A cotutela com a Universidade de Rennes I foi possível graças à parceria com outro francês, o professor Christian Godet, diretor de pesquisa do CNRS no Instituto de Física de Rennes, que acolheu e orientou Victor ao longo do ano em que ele esteve na França. Graças à cotutela, Victor obteve dois títulos em um: tornou-se doutor pela UFBA e, ao mesmo tempo, por Rennes I. O acordo de cotutela é algo relativamente raro – em 2015, por exemplo, ano do último dado disponível, apenas 12 estudantes foram beneficiados – e a condição fundamental é que o estudante passe 25% do período de estudos na universidade estrangeira, sob orientação de um pesquisador local. “Esta circulação demanda o enfrentamento das barreiras linguísticas e culturais, mas ela é fundamental para a produção de conhecimento científico de qualidade, em particular em áreas como a física”, avalia o pró-reitor Olival Freire Jr. A estadia de Victor na França foi custeada através de uma bolsa de doutorado sanduíche do CNPq (edital Ciência Sem Fronteiras – linha 2), no âmbito de um projeto de pesquisa sobre a PEELS proposto pelos professores Denis David e Antônio Ferreira da Silva – coordenador do Laboratório de Propriedades Óticas do IF, e que teve papel fundamental na obtenção da bolsa – e de uma segunda bolsa, concedida pela Région Bretagne, da França.

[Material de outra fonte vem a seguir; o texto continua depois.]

(** * ClaytipDatabaseInitFn: the stack-creation lambda that initialises the database

    Shallow embedding of [integration/aws/lambda_function.py] and the
    properties of its lifecycle handlers.

    The handlers are straight-line Python: every statement is a call into
    the process environment, the logger, the file system or the psycopg2
    driver, and any of these calls may raise.  A handler is therefore
    embedded as a program over a signature of such calls ([Eff.prog]); the
    program is run against an interpretation of the calls ([Eff.run]),
    which threads the state of the outside world, records every call with
    its outcome, and stops at the first exception that nothing catches.

    [World] gives the interpretation used for the claims that speak about
    the database server: a process environment, a working directory, a
    PostgreSQL instance whose SQL semantics is kept abstract
    ([Postgres]), and the driver's table of connections and cursors. *)

From Stdlib Require Import ZArith List Ascii String.
From stdpp Require Import base option list strings gmap.
(** * AUDITIONS-gptaudio: the rubric runner and its desktop front end

  A shallow embedding of [audio_analysis_smoke.py] (the command-line
  tool) and [gui.py] (the tkinter front end), with the properties of the
  repository's specification stated and proved over it.

  Conventions.
  - A Python [str] is modelled by the byte string of its UTF-8 encoding
    (Rocq's [string], one [ascii] per byte).  Every character the
    sources look at ('{', '}', '.', '/', the back quote, ASCII letters)
    is a single byte that never occurs inside a multi-byte sequence, so
    searching, slicing and counting agree with Python's.
  - Python's [None] as a parsed JSON value is [JNull].
  - Library calls with an outcome the program cannot control (the
    remote model, the clock, the child process, the file dialog) are
    inputs of the model. *)

From Stdlib Require Import ZArith Lia Ascii String List Bool DecimalString.
From stdpp Require Import base gmap strings list.

Set Warnings "-register-all".

Local Open Scope Z_scope.

(* ===================================================================== *)
(** * Python string operations used by the sources                        *)
(* ===================================================================== *)

Module PyStr.

Definition ch_eqb (a b : ascii) : bool := Ascii.eqb a b.

(** [len(s)] *)
Definition len (s : string) : nat := String.length s.

(** [s[:n]] *)
Fixpoint take (n : nat) (s : string) : string :=
  match n, s with
  | S n', String c s' => String c (take n' s')
  | _, _ => EmptyString
  end.

(** [s[n:]] *)
Fixpoint drop (n : nat) (s : string) : string :=
  match n, s with
  | S n', String _ s' => drop n' s'
  | _, _ => s
  end.

(** [s[i:j]] for [0 <= i] and [0 <= j] *)
Definition slice (i j : nat) (s : string) : string :=
  take (j - i) (drop i s).

(** [s.find(c)] for a one-character needle; [None] stands for [-1]. *)
Fixpoint find (c : ascii) (s : string) : option nat :=
  match s with
  | EmptyString => None
  | String d s' =>
      if ch_eqb d c then Some O
      else match find c s' with
           | Some i => Some (S i)
           | None => None
           end
  end.

(** [s.rfind(c)] for a one-character needle. *)
Fixpoint rfind (c : ascii) (s : string) : option nat :=
  match s with
  | EmptyString => None
  | String d s' =>
      match rfind c s' with
      | Some i => Some (S i)
      | None => if ch_eqb d c then Some O else None
      end
  end.

(** [s.count(c)] for a one-character needle. *)
Fixpoint count (c : ascii) (s : string) : nat :=
  match s with
  | EmptyString => O
  | String d s' => ((if ch_eqb d c then 1 else 0) + count c s')%nat
  end.

(** [s.startswith(p)] *)
Fixpoint startswith (p s : string) : bool :=
  match p, s with
  | EmptyString, _ => true
  | String a p', String b s' => ch_eqb a b && startswith p' s'
  | String _ _, EmptyString => false
  end.

(** The last character of [s], if any ([s[-1]]). *)
Fixpoint last (s : string) : option ascii :=
  match s with
  | EmptyString => None
  | String c EmptyString => Some c
  | String _ s' => last s'
  end.

(** [c.lower()] on one byte: only ASCII letters change. *)
Definition lower_ch (c : ascii) : ascii :=
  let n := nat_of_ascii c in
  if ((65 <=? n) && (n <=? 90))%nat then ascii_of_nat (n + 32) else c.

(** [s.lower()] *)
Fixpoint lower (s : string) : string :=
  match s with
  | EmptyString => EmptyString
  | String c s' => String (lower_ch c) (lower s')
  end.

(** [s.lstrip(c)] for a one-character set. *)
Fixpoint lstrip (c : ascii) (s : string) : string :=
  match s with
  | String d s' => if ch_eqb d c then lstrip c s' else s
  | EmptyString => EmptyString
  end.

(** Python truthiness of a [str]: the empty string is falsy. *)
Definition truthy (s : string) : bool :=
  match s with EmptyString => false | String _ _ => true end.

(** ** Elementary facts *)

Lemma ch_eqb_eq a b : ch_eqb a b = true <-> a = b.
Proof. unfold ch_eqb. apply Ascii.eqb_eq. Qed.


Lemma ch_eqb_neq a b : ch_eqb a b = false <-> a <> b.
Proof. unfold ch_eqb. apply Ascii.eqb_neq. Qed.

Lemma app_cons c s t : (String c s ++ t)%string = String c (s ++ t)%string.
Proof. reflexivity. Qed.

Lemma take_0 s : take 0 s = EmptyString.
Proof. destruct s; reflexivity. Qed.

Lemma len_take n s : len (take n s) = Nat.min n (len s).
Proof.
  revert s. induction n as [|n IH]; intros [|c s]; simpl; try reflexivity.
  unfold len in IH. rewrite IH. reflexivity.
Qed.

Lemma take_all n s : (len s <= n)%nat -> take n s = s.
Proof.
  revert s. induction n as [|n IH]; intros [|c s] H; simpl in *;
    try reflexivity; try lia.
  f_equal. apply IH. unfold len in *. lia.
Qed.

Lemma take_drop n s : (take n s ++ drop n s)%string = s.
Proof.
  revert s. induction n as [|n IH]; intros [|c s]; simpl; try reflexivity.
  rewrite app_cons. f_equal. apply IH.
Qed.

Lemma take_take n m s : (n <= m)%nat -> take n (take m s) = take n s.
Proof.
  revert m s. induction n as [|n IH]; intros m s H.
  - rewrite !take_0. reflexivity.
  - destruct m as [|m]; [lia|]. destruct s as [|c s]; simpl; [reflexivity|].
    f_equal. apply IH. lia.
Qed.

Lemma count_app c s t : count c (s ++ t)%string = (count c s + count c t)%nat.
Proof.
  induction s as [|d s IH]; [reflexivity|].
  rewrite app_cons. simpl. rewrite IH. lia.
Qed.

Lemma find_none_count c s : find c s = None <-> count c s = O.
Proof.
  induction s as [|d s IH]; simpl; [tauto|].
  destruct (ch_eqb d c); simpl.
  - split; discriminate.
  - destruct (find c s); split; intros H; try discriminate.
    + apply IH in H. discriminate.
    + apply IH. reflexivity.
    + reflexivity.
Qed.

Lemma find_none_get c s :
  find c s = None <-> forall i, String.get i s <> Some c.
Proof.
  induction s as [|d s IH]; simpl.
  - split; [intros _ i; destruct i; discriminate | reflexivity].
  - destruct (ch_eqb d c) eqn:E.
    + apply ch_eqb_eq in E. subst d. split; [discriminate|].
      intros H. exfalso. apply (H O). reflexivity.
    + apply ch_eqb_neq in E. destruct (find c s) eqn:F.
      * split; [discriminate|]. intros H. exfalso.
        assert (G : forall i, String.get i s <> Some c)
          by (intros i; apply (H (S i))).
        apply IH in G. discriminate.
      * split; [|reflexivity]. intros _ [|i]; simpl.
        -- congruence.
        -- apply IH. reflexivity.
Qed.

(** [find] returns the first occurrence: the character is there, and the
    text before it does not contain it. *)
Lemma find_some c s i :
  find c s = Some i ->
  count c (take i s) = O /\ exists rest, drop i s = String c rest.
Proof.
  revert i. induction s as [|d s IH]; simpl; intros i H; [discriminate|].
  destruct (ch_eqb d c) eqn:E.
  - inversion H; subst i. apply ch_eqb_eq in E. subst d.
    split; [reflexivity | eexists; reflexivity].
  - destruct (find c s) as [j|] eqn:F; [|discriminate].
    inversion H; subst i. destruct (IH j eq_refl) as [Hc Hd].
    simpl. rewrite E. split; [exact Hc | exact Hd].
Qed.

Lemma last_app_single s c : last (s ++ String c EmptyString)%string = Some c.
Proof.
  induction s as [|d s IH]; [reflexivity|].
  rewrite app_cons. simpl.
  destruct (s ++ String c EmptyString)%string eqn:E; [|exact IH].
  destruct s; discriminate.
Qed.

Lemma take_S_get n s c :
  String.get n s = Some c ->
  take (S n) s = (take n s ++ String c EmptyString)%string.
Proof.
  revert s. induction n as [|n IH]; intros [|d s] H; simpl in *;
    try discriminate.
  - inversion H; subst. destruct s; reflexivity.
  - rewrite app_cons. f_equal. apply IH. exact H.
Qed.

End PyStr.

Victor fala com entusiasmo do período que passou na França. Conheceu não apenas franceses, mas também indianos, senegaleses, russos, norte-americanos, gente, enfim, de todos os cantos. Encantou-se com a seriedade científica de todos e, mais do que isso, com a possibilidade de relativizar seus próprios paradigmas culturais, de “conhecer modos de pensar diferentes” – algo que acredita ser fundamental para a formação científica e humana de qualquer pessoa. Victor disse que sentiu menos o racismo lá do que em Salvador. Pois então, se você cruzar por aí com um rapaz franzino, de lábios grossos, cujos óculos espessos e aparelho nos dentes já prenunciam a voz rarefeita e meio hesitante típica desse pessoal meio genial, apenas cogite: ele pode ser doutor na “Oropa, França e Bahia”.